**Your instructions:**
The line with "exfalso. apply Hm." marks where to begin. Please copy it and each line after it to the end of the records below, exactly.

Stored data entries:
(** Both chains hold the same scopes, the memory chain the session's in addition;
    the visibility chain goes from the user to everyone, the memory chain the
    other way: ranks never decrease along the one nor increase along the other.
    The tenant of the key wins over the one of the context. *)
Theorem scope_chains_ranked k c :
  let n := namespace_with_access_context k c in
  well_scoped n →
  ns_session n :: visibility_chain n ≡ₚ memory_context_chain n ∧
  StronglySorted le (scope_rank <$> ns_session n :: visibility_chain n) ∧
  StronglySorted ge (scope_rank <$> memory_context_chain n) ∧
  (is_Some (sk_team_id k) → ns_tenant n = tenant_key k).
Proof.
  intros n Hw.
  assert (scope_rank (ns_session n) = 0 ∧ scope_rank (ns_user n) = 1 ∧ scope_rank (ns_global n) = 6) as (Hs & Hu & Hg).
  { assert (ns_session n = "session:" +:+ SessionKey_as_str k ∧ ns_user n = "user:" +:+ user_key k ∧
      ns_global n = "global") as (-> & -> & ->) by (by unfold n; destruct c).
    unfold scope_rank. destruct (scope_layer_prefix (SessionKey_as_str k)) as [-> _].
    by destruct (scope_layer_prefix (user_key k)) as [_ [-> _]]. }
  assert (∀ layer l, Forall (λ t, scope_layer_from_scope t = layer) l →
    scope_rank <$> l = replicate (length l) (scope_layer_rank layer)) as Hl.
  { induction 1 as [|t l Ht _ IH]; [done|]. rewrite fmap_cons, IH. simpl. unfold scope_rank. by rewrite Ht. }
  assert (∀ layer o, (∀ t, o = Some t → scope_layer_from_scope t = layer) →
    scope_rank <$> option_list o = replicate (length (option_list o)) (scope_layer_rank layer)) as Ho.
  { intros layer [t|] Ht; apply Hl; [|constructor]. constructor; [by apply Ht|constructor]. }
  pose proof (Ho _ _ (ws_tenant _ Hw)) as H1. pose proof (Ho _ _ (ws_enterprise _ Hw)) as H2.
  pose proof (Ho _ _ (ws_department _ Hw)) as H3. pose proof (Hl _ _ (ws_roles _ Hw)) as H4.
  set (t := length (option_list (ns_tenant n))) in *. set (e := length (option_list (ns_enterprise n))) in *.
  set (d := length (option_list (ns_department n))) in *. set (r := length (ns_roles n)) in *.
  split_and!.
  - set (segs := [[ns_session n]; [ns_user n]; ns_roles n; option_list (ns_department n);
      option_list (ns_enterprise n); option_list (ns_tenant n); [ns_global n]]).
    change (segs ≫= (λ x, x) ≡ₚ reverse segs ≫= (λ x, x)). by rewrite reverse_Permutation.
  - unfold visibility_chain. rewrite fmap_cons, !fmap_app, H1, H2, H3, H4. cbn [fmap list_fmap].
    rewrite Hs, Hu, Hg.
    apply (sorted_segments le [(1, 0); (1, 1); (r, 2); (d, 3); (e, 4); (t, 5); (1, 6)]).
    all: repeat constructor.
  - unfold memory_context_chain. rewrite !fmap_app, H1, H2, H3, H4. cbn [fmap list_fmap].
    rewrite Hs, Hu, Hg.
    apply (sorted_segments ge [(1, 6); (t, 5); (e, 4); (d, 3); (r, 2); (1, 1); (1, 0)]).
    all: repeat constructor; lia.
  - intros [x Ht]. unfold n. destruct c as [c|]; simpl; [|done]. unfold tenant_key. by rewrite Ht.
Qed.

(** ** Bindings *)

(** The default agent is taken, available or not, when no binding matches; or
    else the first of the matching bindings with the highest priority decides,
    and it is an error when its agent is not available. *)
Theorem bindings_route_spec r k :
  let matched := List.filter (λ b, Binding_matches b k) (bc_bindings (br_config r)) in
  (matched = [] → BindingsRouter_route r k = Ok (bc_default_agent (br_config r))) ∧
  (matched ≠ [] → ∃ b, b ∈ matched ∧ (∀ b', b' ∈ matched → (get_priority b' ≤ get_priority b)%Z) ∧
     head (List.filter (λ b', bool_decide (get_priority b' = get_priority b)) matched) = Some b ∧
     BindingsRouter_route r k =
       if bool_decide (bd_agent b ∈ br_available_agents r) then Ok (bd_agent b)
       else Err (AeAgent ("Agent '" +:+ bd_agent b +:+ "' is not available"))).
Proof.
  intros matched. unfold BindingsRouter_route.
  change (List.filter (λ b, Binding_matches b k) (bc_bindings (br_config r))) with matched. clearbody matched.
  set (leb := λ a b, (get_priority b <=? get_priority a)%Z).
  assert (∀ x y, leb x y = true ∨ leb y x = true) as Htot by (intros; unfold leb; rewrite !Z.leb_le; lia).
  assert (∀ x y z, leb x y = true → leb y z = true → leb x z = true) as Htrans
    by (intros *; unfold leb; rewrite !Z.leb_le; lia).
  split; [by intros ->|]. intros Hm. destruct (sort_by leb matched) as [|b rest] eqn:E.
  { exfalso. apply Hm. apply Permutation_nil_r. rewrite <-E. symmetry. apply sort_by_perm. }
  destruct (sort_by_head_min leb Htot Htrans _ _ _ E) as [Hb Hmin]. exists b. split; [done|].
  split; [intros b' Hb'; apply Z.leb_le, (Hmin _ Hb')|]. split.
  - pose proof (sort_by_stable leb Htrans b matched) as Hst. rewrite E in Hst. simpl in Hst.
    rewrite (Hmin b) in Hst by done. simpl in Hst.
    assert (∀ l, List.filter (λ b', bool_decide (get_priority b' = get_priority b)) l =
      List.filter (λ x, leb x b && leb b x) l) as ->; [|by rewrite <-Hst].
    intros l. apply filter_ext. intros x. unfold leb. apply eq_true_iff_eq.
    rewrite bool_decide_eq_true, andb_true_iff, !Z.leb_le. lia.
  - destruct matched; [done|]. by rewrite E.
Qed.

**Answer for this exercise:**
  { exfalso. apply Hm. apply Permutation_nil_r. rewrite <-E. symmetry. apply sort_by_perm. }
  destruct (sort_by_head_min leb Htot Htrans _ _ _ E) as [Hb Hmin]. exists b. split; [done|].
  split; [intros b' Hb'; apply Z.leb_le, (Hmin _ Hb')|]. split.
  - pose proof (sort_by_stable leb Htrans b matched) as Hst. rewrite E in Hst. simpl in Hst.
    rewrite (Hmin b) in Hst by done. simpl in Hst.
    assert (∀ l, List.filter (λ b', bool_decide (get_priority b' = get_priority b)) l =
      List.filter (λ x, leb x b && leb b x) l) as ->; [|by rewrite <-Hst].
    intros l. apply filter_ext. intros x. unfold leb. apply eq_true_iff_eq.
    rewrite bool_decide_eq_true, andb_true_iff, !Z.leb_le. lia.
  - destruct matched; [done|]. by rewrite E.
Qed.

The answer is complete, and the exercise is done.